• _WHAT THE TASK ASKS_
The lines from the top of the data down to the line with "if ((min <=? n) && (n <=? max))%Z then Ok n" should be repeated exactly, both ends included.

START PROVIDED RECORDS

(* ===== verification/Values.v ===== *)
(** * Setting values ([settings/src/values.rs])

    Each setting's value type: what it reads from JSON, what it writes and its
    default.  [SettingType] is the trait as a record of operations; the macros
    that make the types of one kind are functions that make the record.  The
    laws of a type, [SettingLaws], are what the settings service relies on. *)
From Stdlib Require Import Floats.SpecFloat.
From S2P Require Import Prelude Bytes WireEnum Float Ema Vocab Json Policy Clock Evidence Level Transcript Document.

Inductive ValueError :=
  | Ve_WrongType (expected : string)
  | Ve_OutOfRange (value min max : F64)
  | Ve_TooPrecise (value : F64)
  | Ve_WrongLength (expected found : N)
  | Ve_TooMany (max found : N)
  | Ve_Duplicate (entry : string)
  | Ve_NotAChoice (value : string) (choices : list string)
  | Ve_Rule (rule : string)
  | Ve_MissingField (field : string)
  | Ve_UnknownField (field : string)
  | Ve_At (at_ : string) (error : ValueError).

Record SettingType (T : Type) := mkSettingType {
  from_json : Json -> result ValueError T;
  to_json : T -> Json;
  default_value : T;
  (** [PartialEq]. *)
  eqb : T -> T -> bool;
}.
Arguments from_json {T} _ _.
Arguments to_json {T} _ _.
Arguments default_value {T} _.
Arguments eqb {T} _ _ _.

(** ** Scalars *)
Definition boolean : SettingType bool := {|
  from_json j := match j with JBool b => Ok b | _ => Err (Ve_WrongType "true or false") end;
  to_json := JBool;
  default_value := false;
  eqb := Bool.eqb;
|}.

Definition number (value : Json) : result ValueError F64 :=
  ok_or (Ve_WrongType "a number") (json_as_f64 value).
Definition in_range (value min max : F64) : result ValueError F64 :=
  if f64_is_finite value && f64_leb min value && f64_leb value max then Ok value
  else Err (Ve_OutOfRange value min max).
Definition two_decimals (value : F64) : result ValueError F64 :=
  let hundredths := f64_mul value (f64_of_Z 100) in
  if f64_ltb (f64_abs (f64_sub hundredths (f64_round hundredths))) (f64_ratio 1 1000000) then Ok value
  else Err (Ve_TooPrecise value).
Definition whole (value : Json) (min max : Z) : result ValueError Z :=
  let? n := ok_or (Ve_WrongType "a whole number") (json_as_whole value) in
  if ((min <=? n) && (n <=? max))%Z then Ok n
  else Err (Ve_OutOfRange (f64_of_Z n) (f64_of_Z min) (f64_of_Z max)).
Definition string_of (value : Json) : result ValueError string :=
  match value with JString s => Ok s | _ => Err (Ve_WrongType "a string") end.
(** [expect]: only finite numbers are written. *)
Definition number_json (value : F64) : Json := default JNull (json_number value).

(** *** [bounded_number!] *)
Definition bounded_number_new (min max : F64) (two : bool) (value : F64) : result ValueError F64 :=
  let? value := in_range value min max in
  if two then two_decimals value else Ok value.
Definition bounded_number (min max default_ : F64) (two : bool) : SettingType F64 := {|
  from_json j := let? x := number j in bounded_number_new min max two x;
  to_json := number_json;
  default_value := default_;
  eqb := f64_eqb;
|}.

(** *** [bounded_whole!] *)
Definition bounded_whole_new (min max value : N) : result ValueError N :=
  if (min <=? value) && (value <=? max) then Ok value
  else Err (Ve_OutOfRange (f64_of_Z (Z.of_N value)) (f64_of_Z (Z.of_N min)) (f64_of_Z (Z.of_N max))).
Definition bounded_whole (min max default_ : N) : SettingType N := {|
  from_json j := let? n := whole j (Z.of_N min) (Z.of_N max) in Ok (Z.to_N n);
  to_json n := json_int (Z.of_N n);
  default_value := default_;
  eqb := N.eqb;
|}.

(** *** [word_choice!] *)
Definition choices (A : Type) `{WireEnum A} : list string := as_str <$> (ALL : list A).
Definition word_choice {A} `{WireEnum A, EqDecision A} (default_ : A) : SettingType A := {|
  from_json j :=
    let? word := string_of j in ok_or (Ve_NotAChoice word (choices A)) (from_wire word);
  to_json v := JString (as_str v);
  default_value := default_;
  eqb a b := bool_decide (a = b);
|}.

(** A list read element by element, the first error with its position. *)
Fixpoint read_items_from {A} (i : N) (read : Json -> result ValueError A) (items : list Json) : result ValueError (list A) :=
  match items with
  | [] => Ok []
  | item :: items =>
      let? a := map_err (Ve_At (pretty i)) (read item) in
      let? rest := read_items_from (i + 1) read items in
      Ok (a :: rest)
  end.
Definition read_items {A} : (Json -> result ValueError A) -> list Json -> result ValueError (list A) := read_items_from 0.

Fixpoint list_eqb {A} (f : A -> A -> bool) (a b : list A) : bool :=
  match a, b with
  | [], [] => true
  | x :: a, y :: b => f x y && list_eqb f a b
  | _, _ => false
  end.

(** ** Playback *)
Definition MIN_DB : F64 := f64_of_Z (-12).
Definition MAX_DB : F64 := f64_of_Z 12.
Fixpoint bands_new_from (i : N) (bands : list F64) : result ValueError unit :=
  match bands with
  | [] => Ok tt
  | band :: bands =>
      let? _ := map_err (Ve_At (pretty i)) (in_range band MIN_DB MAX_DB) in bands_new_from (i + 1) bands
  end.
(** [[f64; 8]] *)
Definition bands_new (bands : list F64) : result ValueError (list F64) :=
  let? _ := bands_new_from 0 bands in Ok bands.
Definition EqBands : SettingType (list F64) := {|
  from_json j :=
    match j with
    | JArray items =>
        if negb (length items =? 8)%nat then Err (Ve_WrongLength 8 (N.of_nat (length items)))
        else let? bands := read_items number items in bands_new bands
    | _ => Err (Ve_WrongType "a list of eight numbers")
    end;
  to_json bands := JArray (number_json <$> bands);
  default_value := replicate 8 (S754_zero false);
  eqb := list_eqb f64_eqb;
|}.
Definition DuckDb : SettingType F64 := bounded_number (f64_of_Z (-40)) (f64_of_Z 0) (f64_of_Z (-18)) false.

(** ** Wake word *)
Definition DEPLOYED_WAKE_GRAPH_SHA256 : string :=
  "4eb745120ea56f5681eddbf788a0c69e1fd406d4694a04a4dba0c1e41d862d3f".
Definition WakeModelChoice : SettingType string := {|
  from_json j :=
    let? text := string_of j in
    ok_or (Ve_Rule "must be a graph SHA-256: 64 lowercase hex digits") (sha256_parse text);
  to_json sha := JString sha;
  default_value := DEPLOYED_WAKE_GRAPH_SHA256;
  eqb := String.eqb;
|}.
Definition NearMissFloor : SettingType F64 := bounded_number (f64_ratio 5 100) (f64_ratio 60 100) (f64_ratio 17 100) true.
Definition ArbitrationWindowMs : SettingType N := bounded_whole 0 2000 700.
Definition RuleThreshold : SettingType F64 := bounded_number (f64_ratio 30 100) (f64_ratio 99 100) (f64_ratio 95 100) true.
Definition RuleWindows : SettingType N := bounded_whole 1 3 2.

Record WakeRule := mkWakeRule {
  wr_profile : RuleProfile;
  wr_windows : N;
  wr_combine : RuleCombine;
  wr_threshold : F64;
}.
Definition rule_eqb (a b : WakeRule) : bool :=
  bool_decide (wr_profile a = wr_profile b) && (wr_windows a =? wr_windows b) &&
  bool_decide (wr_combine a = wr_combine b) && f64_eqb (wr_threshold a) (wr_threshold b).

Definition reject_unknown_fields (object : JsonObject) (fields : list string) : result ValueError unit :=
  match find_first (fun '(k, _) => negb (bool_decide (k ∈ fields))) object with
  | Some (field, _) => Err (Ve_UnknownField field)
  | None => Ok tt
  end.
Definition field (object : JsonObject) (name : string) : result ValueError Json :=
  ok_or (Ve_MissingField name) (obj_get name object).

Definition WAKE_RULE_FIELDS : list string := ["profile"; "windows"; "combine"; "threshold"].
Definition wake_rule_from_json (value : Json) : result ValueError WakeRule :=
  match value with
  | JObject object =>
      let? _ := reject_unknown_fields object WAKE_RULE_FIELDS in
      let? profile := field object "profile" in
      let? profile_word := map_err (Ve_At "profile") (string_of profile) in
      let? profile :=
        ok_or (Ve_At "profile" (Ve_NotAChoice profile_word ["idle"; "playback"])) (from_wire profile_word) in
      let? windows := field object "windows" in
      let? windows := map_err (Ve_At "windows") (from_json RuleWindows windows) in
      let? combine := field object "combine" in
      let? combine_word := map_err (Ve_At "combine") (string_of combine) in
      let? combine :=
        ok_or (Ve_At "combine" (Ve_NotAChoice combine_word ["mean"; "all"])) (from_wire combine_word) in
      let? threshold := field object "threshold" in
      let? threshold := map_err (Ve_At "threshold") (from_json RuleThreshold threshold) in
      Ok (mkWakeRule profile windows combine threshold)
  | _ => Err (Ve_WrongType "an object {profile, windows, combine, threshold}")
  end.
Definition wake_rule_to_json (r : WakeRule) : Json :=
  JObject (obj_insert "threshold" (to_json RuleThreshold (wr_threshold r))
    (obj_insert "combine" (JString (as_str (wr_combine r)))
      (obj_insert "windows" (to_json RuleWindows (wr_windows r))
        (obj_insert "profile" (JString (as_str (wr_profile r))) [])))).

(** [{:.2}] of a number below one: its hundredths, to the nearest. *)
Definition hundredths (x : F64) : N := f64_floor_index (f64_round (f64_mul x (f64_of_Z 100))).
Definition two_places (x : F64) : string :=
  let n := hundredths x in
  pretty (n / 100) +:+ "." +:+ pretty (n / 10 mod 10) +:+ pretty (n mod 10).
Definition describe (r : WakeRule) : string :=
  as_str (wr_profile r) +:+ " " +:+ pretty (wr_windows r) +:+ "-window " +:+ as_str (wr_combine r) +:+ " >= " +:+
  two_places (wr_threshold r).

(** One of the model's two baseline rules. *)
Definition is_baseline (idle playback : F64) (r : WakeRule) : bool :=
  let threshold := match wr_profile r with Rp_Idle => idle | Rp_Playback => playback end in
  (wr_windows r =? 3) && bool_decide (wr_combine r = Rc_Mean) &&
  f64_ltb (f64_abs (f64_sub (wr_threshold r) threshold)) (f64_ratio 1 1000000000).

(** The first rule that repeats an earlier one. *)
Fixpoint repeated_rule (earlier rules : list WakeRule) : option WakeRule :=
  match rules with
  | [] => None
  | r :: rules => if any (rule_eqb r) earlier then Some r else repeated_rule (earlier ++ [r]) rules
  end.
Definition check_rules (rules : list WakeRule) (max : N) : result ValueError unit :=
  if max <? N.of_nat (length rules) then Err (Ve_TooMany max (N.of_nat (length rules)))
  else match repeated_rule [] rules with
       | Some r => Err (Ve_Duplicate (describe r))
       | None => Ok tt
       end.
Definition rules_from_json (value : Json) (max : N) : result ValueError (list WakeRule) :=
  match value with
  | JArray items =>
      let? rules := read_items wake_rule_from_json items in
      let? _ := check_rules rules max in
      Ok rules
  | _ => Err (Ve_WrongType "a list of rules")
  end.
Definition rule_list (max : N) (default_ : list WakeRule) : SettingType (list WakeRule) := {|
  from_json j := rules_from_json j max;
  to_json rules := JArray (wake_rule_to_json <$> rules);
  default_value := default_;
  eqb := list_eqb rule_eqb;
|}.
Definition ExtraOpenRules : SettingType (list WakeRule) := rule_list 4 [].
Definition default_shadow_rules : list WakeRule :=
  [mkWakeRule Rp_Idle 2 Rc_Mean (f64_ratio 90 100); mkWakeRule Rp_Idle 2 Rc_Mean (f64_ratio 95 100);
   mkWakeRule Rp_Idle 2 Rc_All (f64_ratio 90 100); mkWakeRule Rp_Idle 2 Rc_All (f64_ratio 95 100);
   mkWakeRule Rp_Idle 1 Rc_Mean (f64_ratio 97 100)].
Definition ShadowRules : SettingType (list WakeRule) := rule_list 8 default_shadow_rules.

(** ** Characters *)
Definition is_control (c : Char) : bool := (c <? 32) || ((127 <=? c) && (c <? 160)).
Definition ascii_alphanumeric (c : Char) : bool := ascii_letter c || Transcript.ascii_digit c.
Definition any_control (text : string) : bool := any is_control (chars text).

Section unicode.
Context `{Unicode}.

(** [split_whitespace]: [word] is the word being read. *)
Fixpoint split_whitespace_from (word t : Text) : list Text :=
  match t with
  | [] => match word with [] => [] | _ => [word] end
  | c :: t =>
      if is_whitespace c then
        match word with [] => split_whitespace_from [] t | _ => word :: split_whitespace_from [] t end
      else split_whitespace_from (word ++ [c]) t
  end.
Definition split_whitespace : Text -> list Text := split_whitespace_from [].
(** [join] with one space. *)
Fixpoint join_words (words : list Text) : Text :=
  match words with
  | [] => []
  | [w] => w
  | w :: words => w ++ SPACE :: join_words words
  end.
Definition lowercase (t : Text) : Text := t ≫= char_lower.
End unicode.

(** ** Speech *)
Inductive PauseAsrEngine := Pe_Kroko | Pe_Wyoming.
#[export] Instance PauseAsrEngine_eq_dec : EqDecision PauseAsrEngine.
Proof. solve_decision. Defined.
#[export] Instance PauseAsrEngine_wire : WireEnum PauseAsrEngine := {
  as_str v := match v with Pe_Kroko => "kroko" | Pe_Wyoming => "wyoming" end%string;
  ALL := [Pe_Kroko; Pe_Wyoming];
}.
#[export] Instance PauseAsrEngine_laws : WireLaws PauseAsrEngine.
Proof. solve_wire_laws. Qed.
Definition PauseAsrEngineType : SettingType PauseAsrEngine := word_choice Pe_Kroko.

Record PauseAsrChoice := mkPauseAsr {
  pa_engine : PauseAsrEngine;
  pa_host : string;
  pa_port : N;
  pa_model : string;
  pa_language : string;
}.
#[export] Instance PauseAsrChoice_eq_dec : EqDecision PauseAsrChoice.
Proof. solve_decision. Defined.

END PROVIDED RECORDS

• _ANSWER SPACE_
(* ===== verification/Values.v ===== *)
(** * Setting values ([settings/src/values.rs])

    Each setting's value type: what it reads from JSON, what it writes and its
    default.  [SettingType] is the trait as a record of operations; the macros
    that make the types of one kind are functions that make the record.  The
    laws of a type, [SettingLaws], are what the settings service relies on. *)
From Stdlib Require Import Floats.SpecFloat.
From S2P Require Import Prelude Bytes WireEnum Float Ema Vocab Json Policy Clock Evidence Level Transcript Document.

Inductive ValueError :=
  | Ve_WrongType (expected : string)
  | Ve_OutOfRange (value min max : F64)
  | Ve_TooPrecise (value : F64)
  | Ve_WrongLength (expected found : N)
  | Ve_TooMany (max found : N)
  | Ve_Duplicate (entry : string)
  | Ve_NotAChoice (value : string) (choices : list string)
  | Ve_Rule (rule : string)
  | Ve_MissingField (field : string)
  | Ve_UnknownField (field : string)
  | Ve_At (at_ : string) (error : ValueError).

Record SettingType (T : Type) := mkSettingType {
  from_json : Json -> result ValueError T;
  to_json : T -> Json;
  default_value : T;
  (** [PartialEq]. *)
  eqb : T -> T -> bool;
}.
Arguments from_json {T} _ _.
Arguments to_json {T} _ _.
Arguments default_value {T} _.
Arguments eqb {T} _ _ _.

(** ** Scalars *)
Definition boolean : SettingType bool := {|
  from_json j := match j with JBool b => Ok b | _ => Err (Ve_WrongType "true or false") end;
  to_json := JBool;
  default_value := false;
  eqb := Bool.eqb;
|}.

Definition number (value : Json) : result ValueError F64 :=
  ok_or (Ve_WrongType "a number") (json_as_f64 value).
Definition in_range (value min max : F64) : result ValueError F64 :=
  if f64_is_finite value && f64_leb min value && f64_leb value max then Ok value
  else Err (Ve_OutOfRange value min max).
Definition two_decimals (value : F64) : result ValueError F64 :=
  let hundredths := f64_mul value (f64_of_Z 100) in
  if f64_ltb (f64_abs (f64_sub hundredths (f64_round hundredths))) (f64_ratio 1 1000000) then Ok value
  else Err (Ve_TooPrecise value).
Definition whole (value : Json) (min max : Z) : result ValueError Z :=
  let? n := ok_or (Ve_WrongType "a whole number") (json_as_whole value) in
  if ((min <=? n) && (n <=? max))%Z then Ok n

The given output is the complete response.